## Information provided
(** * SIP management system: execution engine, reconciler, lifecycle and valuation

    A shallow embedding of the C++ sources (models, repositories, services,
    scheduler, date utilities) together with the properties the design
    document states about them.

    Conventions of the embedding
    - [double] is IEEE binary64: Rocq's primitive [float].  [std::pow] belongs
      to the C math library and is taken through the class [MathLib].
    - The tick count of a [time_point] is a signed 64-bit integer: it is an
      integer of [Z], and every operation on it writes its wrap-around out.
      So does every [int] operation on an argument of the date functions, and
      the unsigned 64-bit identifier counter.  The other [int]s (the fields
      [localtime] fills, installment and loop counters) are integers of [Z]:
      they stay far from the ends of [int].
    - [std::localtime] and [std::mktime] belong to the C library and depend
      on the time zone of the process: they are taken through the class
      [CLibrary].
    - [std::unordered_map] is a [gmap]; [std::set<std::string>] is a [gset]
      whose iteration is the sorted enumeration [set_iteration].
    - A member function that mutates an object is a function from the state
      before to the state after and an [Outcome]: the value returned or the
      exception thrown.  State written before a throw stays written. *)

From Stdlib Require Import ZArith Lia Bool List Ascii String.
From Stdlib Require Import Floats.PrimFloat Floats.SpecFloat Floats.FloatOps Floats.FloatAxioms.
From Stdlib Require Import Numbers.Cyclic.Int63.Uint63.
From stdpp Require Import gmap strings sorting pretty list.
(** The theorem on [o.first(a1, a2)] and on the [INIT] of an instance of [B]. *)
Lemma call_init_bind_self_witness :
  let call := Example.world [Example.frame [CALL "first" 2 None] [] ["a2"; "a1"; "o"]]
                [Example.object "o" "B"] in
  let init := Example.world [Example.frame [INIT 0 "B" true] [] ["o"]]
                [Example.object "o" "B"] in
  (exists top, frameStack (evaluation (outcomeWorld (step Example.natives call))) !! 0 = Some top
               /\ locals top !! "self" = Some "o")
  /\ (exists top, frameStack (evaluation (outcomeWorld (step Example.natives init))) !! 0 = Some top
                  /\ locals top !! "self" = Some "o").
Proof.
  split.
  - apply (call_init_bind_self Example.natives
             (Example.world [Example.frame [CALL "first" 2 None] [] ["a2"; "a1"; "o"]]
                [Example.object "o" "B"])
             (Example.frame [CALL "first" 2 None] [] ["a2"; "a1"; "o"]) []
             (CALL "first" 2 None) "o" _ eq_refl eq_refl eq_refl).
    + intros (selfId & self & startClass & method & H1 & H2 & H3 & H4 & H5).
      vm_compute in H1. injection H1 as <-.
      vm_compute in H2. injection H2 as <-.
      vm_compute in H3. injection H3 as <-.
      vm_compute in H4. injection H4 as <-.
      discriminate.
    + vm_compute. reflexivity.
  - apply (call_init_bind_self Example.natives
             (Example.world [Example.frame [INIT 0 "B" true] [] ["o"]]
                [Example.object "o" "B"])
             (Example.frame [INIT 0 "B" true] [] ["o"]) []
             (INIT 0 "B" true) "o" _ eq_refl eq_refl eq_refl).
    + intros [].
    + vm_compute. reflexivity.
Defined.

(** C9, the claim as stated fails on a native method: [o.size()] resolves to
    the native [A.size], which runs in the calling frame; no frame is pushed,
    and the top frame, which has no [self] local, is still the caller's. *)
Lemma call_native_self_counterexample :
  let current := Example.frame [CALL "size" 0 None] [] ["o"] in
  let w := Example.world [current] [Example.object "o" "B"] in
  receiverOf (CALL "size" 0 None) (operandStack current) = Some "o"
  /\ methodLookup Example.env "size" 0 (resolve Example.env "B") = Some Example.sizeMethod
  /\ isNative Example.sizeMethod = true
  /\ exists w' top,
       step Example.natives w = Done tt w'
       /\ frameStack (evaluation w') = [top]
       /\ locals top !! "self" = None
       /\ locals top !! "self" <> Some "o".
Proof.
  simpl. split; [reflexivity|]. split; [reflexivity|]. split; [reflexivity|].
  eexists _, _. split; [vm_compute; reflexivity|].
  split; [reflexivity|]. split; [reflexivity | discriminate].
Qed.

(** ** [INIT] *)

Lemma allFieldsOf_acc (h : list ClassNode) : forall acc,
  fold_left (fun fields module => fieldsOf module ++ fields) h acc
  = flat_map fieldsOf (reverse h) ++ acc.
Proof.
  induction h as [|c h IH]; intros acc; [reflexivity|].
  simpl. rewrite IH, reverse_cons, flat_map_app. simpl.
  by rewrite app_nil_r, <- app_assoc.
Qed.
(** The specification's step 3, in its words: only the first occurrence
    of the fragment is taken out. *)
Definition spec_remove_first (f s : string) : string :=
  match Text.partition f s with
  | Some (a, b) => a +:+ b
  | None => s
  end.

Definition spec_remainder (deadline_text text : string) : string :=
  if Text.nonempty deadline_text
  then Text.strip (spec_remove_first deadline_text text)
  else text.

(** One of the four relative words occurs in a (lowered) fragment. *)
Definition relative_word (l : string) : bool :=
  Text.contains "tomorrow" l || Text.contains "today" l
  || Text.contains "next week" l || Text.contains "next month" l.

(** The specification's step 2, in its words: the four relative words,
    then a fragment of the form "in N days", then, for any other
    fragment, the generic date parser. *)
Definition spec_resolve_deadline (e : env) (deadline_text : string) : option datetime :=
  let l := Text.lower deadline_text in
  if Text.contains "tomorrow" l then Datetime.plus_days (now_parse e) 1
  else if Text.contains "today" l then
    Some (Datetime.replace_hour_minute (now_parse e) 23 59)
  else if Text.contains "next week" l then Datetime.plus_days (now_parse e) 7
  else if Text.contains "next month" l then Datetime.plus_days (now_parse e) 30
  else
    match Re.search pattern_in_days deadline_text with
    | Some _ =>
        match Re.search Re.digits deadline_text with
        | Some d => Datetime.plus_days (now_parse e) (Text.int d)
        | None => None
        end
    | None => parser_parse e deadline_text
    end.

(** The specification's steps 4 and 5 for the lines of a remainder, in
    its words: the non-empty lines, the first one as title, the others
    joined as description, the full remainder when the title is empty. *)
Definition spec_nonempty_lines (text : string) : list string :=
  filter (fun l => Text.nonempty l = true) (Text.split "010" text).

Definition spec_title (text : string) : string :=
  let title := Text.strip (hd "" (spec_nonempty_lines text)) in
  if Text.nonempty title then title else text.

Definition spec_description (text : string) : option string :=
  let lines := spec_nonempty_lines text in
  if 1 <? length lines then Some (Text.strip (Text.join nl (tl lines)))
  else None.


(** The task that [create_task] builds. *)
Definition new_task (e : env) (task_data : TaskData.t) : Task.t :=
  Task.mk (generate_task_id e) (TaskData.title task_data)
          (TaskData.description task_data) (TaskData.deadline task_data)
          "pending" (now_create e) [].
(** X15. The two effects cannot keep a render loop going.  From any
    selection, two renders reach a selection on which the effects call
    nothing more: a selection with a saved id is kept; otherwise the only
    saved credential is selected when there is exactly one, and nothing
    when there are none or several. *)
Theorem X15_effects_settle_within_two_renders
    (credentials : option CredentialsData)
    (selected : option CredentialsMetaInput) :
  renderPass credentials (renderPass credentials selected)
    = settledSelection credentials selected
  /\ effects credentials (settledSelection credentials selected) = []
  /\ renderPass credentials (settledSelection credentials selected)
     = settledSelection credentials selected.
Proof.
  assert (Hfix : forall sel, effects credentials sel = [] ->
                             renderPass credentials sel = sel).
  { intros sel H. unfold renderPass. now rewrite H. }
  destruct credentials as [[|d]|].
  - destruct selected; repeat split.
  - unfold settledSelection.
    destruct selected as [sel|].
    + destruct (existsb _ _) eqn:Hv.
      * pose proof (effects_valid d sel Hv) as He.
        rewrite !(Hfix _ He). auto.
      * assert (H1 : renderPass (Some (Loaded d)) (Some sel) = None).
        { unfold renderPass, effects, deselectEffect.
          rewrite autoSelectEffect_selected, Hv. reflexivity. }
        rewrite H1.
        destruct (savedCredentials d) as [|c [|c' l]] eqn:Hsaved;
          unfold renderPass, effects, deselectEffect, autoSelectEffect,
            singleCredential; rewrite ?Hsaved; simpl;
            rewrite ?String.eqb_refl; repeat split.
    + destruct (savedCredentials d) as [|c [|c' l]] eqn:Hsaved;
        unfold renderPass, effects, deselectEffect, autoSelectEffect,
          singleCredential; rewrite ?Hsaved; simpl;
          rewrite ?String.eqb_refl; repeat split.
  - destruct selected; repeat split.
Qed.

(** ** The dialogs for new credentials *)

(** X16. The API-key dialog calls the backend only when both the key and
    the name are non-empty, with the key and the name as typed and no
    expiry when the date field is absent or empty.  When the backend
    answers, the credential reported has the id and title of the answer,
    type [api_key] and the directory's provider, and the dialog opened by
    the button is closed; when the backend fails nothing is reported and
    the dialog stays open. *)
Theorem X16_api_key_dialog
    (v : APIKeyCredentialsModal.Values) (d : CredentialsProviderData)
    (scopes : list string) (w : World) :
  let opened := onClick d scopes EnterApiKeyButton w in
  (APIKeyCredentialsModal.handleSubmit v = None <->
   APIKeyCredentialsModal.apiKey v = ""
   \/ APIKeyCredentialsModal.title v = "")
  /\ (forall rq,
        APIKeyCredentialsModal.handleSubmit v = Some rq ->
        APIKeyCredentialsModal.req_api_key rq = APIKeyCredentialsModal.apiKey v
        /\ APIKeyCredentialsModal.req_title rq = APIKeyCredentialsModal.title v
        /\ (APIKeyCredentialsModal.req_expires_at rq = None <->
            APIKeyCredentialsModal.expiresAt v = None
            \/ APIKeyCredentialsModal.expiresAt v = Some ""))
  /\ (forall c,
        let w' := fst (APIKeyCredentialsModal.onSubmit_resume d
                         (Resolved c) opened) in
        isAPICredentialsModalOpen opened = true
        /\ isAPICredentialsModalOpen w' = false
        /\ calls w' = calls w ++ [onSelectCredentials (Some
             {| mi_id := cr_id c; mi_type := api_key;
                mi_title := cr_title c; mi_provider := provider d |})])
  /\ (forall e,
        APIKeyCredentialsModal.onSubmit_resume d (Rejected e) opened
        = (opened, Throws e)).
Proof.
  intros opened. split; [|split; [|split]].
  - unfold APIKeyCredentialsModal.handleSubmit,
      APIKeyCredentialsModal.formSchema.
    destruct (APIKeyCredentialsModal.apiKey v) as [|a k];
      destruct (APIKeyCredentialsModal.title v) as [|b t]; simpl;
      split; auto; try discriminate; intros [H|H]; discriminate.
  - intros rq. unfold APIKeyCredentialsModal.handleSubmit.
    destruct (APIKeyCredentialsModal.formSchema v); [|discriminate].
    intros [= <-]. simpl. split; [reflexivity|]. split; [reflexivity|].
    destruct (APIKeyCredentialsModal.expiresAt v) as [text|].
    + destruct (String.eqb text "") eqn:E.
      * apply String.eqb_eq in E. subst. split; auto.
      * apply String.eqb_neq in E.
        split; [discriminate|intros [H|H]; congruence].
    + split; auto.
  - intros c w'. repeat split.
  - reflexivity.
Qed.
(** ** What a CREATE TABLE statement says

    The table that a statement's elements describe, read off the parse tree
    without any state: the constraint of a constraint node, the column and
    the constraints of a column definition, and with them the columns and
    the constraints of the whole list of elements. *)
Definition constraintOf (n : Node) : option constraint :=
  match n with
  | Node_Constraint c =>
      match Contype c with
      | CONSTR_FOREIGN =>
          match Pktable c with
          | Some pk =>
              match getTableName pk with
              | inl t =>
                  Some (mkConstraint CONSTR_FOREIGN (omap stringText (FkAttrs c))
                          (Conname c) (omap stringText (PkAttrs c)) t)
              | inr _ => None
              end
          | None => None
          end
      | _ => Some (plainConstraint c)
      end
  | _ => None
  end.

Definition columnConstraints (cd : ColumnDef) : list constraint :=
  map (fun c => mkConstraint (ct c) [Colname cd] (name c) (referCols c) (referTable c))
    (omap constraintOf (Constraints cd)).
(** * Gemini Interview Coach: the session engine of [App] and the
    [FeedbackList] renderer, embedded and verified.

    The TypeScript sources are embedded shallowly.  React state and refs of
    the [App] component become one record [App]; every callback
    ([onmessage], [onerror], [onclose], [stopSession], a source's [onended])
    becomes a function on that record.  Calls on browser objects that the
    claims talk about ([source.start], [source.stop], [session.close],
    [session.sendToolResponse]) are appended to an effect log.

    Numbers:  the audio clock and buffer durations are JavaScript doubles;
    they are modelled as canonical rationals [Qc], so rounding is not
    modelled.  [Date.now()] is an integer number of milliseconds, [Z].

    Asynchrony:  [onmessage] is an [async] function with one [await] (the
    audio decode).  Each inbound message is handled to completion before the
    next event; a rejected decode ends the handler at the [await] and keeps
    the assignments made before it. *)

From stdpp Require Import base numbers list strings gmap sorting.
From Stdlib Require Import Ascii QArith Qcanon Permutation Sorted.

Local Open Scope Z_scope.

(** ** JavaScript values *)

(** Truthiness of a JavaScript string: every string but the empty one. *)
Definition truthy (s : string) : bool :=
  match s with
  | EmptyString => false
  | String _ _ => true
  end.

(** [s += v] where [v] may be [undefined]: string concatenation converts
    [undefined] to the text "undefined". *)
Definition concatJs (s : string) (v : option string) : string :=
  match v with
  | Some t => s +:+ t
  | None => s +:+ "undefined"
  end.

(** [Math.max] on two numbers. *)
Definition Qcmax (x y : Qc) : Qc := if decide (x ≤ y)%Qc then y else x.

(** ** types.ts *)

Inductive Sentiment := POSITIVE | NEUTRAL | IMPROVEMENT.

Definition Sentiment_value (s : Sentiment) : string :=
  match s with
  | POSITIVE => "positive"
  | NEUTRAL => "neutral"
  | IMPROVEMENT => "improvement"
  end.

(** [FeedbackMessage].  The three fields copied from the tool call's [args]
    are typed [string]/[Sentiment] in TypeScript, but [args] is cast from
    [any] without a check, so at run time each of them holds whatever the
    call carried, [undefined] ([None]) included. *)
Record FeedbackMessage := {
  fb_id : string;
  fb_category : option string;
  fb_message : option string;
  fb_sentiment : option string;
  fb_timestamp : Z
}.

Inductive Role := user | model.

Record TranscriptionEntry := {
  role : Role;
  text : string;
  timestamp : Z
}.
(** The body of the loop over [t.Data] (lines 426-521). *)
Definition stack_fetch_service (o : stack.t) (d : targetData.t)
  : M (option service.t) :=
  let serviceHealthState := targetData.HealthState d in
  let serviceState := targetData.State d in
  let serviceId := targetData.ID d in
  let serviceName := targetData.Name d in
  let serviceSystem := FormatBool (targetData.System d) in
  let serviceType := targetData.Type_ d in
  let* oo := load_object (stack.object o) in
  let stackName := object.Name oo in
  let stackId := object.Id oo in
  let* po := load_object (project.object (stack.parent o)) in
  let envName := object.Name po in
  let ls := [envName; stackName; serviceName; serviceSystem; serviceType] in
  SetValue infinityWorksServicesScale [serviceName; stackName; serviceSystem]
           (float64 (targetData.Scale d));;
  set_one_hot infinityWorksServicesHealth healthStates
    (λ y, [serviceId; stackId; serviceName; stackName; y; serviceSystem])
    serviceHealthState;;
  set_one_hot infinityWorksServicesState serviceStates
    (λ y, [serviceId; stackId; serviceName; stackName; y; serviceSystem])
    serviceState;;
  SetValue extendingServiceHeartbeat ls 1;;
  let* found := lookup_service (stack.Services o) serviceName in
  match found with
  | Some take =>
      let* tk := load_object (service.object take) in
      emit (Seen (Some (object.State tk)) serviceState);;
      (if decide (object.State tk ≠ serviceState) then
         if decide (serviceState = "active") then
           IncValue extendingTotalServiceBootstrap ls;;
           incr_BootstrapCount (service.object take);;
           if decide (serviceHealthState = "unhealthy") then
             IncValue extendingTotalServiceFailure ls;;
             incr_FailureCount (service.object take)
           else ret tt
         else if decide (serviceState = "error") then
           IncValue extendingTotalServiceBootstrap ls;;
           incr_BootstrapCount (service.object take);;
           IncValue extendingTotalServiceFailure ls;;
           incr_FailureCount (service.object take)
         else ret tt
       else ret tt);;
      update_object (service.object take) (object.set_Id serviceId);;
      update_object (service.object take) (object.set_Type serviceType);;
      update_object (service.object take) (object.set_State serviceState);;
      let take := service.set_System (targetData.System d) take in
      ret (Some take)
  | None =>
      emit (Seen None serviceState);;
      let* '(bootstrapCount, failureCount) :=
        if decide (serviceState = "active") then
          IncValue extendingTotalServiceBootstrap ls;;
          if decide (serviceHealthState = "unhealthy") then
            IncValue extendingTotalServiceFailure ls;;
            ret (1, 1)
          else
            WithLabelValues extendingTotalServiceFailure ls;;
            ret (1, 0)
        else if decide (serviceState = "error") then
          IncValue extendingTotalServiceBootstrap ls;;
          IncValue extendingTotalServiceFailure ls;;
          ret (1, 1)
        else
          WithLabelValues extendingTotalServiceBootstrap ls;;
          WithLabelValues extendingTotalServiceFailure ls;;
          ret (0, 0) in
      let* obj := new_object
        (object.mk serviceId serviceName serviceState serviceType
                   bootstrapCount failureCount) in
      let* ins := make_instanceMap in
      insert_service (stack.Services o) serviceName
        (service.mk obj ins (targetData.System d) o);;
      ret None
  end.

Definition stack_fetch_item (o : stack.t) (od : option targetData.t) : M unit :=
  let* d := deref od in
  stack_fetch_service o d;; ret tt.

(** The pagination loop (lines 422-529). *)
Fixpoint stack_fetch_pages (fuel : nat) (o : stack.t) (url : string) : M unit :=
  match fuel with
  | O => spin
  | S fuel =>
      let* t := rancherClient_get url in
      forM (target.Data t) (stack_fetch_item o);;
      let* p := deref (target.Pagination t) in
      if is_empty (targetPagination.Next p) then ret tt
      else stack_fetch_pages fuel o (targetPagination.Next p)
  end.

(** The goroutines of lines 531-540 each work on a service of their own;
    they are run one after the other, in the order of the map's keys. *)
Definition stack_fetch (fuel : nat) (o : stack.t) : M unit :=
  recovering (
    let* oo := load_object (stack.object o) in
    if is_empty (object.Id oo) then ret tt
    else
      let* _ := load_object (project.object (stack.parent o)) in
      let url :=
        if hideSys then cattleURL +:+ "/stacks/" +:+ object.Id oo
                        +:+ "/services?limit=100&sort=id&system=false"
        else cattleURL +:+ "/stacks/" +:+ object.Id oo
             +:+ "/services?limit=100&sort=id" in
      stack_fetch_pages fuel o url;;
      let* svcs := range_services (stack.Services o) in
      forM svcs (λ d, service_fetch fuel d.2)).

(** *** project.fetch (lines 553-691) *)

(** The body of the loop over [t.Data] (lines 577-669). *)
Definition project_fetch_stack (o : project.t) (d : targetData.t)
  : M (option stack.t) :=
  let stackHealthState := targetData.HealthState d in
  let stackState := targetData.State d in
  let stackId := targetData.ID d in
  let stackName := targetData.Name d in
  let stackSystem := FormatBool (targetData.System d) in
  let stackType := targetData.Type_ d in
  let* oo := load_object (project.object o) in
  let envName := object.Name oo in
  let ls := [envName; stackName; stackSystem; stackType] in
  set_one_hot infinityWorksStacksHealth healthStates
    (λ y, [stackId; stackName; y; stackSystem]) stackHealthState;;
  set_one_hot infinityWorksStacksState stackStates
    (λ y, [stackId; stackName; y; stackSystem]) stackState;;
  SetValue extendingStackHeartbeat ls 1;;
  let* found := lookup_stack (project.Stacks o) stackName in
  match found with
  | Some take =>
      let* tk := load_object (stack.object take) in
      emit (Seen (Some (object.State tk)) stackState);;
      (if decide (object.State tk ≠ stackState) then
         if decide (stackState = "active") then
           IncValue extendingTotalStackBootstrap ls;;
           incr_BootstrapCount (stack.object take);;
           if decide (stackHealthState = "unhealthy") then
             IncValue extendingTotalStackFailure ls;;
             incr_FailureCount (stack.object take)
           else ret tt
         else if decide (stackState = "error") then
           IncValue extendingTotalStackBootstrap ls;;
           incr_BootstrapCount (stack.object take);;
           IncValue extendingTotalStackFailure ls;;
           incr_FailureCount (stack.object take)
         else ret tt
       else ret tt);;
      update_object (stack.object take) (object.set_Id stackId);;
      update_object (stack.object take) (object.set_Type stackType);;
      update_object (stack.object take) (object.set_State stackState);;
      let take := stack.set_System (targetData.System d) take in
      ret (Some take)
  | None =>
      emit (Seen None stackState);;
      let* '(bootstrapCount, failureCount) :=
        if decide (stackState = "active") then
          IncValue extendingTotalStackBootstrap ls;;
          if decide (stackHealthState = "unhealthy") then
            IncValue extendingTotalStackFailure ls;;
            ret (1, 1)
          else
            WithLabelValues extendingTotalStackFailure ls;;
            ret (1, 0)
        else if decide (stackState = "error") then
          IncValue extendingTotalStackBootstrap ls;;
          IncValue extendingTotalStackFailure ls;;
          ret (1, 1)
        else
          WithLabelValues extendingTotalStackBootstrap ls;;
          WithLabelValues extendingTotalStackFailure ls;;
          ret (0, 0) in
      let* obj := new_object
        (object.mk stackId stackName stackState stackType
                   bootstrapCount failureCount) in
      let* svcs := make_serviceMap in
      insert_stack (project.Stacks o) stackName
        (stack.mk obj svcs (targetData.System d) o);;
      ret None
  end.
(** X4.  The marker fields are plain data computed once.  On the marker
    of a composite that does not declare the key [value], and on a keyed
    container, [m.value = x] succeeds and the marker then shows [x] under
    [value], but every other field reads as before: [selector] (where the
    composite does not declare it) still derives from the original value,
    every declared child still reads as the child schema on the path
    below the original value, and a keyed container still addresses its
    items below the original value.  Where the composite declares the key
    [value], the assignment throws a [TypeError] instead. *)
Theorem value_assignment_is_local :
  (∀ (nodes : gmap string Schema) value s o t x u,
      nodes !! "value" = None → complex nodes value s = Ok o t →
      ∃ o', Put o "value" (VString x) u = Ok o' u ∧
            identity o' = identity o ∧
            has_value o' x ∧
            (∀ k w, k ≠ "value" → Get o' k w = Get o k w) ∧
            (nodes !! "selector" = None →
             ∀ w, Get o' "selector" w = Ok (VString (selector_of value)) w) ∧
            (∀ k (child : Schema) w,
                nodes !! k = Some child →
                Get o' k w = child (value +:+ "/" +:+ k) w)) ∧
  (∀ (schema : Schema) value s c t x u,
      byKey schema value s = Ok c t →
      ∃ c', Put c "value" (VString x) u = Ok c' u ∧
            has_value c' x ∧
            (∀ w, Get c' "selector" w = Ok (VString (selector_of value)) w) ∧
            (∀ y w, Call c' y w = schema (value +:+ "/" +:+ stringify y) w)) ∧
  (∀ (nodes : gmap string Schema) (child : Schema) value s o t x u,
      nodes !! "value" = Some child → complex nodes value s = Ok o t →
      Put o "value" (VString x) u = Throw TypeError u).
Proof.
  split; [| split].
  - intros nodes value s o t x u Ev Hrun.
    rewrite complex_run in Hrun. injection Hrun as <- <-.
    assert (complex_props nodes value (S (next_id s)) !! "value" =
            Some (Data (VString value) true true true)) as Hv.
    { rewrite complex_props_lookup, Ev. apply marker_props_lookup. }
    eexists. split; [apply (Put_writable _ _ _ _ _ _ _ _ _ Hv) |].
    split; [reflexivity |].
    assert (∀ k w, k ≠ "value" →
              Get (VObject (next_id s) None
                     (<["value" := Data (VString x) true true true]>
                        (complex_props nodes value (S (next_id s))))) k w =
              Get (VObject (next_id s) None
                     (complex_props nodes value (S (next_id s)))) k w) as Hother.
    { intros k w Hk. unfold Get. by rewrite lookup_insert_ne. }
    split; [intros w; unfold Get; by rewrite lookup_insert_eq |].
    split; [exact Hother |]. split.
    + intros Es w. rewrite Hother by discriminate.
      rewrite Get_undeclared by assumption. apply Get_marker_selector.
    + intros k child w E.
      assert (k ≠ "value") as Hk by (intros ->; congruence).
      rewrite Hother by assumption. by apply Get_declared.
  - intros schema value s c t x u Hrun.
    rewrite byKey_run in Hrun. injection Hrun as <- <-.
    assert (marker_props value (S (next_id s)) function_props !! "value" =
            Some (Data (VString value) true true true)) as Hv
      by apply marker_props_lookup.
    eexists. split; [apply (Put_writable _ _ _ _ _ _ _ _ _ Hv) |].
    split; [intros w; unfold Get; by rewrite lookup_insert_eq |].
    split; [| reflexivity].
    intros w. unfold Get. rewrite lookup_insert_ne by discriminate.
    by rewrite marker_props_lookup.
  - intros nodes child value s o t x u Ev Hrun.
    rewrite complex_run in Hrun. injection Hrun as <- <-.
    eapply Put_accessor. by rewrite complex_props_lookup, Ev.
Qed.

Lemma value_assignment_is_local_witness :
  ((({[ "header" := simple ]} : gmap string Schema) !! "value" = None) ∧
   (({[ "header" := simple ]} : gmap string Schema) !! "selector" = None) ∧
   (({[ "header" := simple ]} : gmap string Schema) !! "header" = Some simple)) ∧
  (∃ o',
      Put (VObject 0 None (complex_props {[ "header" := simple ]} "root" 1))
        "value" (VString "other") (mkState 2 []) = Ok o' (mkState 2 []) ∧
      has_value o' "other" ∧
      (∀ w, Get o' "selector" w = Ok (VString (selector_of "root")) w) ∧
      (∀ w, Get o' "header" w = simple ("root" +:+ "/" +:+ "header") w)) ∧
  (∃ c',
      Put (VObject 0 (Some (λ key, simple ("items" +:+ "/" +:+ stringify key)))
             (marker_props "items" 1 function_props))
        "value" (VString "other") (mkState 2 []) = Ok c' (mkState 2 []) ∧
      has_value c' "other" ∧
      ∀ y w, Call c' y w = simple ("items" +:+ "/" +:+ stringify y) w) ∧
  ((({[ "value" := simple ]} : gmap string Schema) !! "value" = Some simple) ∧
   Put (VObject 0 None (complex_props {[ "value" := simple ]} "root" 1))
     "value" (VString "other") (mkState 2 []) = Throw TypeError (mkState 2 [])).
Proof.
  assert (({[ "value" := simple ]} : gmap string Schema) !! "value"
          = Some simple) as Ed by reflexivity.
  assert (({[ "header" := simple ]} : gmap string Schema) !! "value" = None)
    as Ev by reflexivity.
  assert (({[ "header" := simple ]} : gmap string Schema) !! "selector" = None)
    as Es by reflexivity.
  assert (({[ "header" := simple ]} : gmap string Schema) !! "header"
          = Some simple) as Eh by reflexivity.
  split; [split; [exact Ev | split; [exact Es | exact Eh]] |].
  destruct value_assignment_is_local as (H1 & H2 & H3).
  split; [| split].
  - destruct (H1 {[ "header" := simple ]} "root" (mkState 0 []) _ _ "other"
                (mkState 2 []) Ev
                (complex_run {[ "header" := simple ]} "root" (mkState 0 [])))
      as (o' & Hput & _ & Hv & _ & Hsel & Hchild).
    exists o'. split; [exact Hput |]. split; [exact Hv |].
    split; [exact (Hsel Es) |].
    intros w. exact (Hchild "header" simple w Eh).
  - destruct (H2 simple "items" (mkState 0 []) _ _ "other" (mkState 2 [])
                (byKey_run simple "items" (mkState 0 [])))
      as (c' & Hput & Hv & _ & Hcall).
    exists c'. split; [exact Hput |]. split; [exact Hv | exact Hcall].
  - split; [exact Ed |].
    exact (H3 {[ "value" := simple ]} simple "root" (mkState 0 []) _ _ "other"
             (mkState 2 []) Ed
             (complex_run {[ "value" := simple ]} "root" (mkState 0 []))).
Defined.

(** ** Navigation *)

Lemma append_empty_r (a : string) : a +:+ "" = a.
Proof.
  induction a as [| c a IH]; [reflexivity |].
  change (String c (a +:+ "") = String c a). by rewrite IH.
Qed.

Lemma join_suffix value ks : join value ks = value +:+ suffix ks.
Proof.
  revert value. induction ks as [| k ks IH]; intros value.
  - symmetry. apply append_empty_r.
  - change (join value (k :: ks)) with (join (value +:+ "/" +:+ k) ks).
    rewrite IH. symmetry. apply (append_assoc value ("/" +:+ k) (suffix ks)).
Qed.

## Action item
Go through the data above and copy each line in which "below" appears.

## Task result
    below the original value, and a keyed container still addresses its
    items below the original value.  Where the composite declares the key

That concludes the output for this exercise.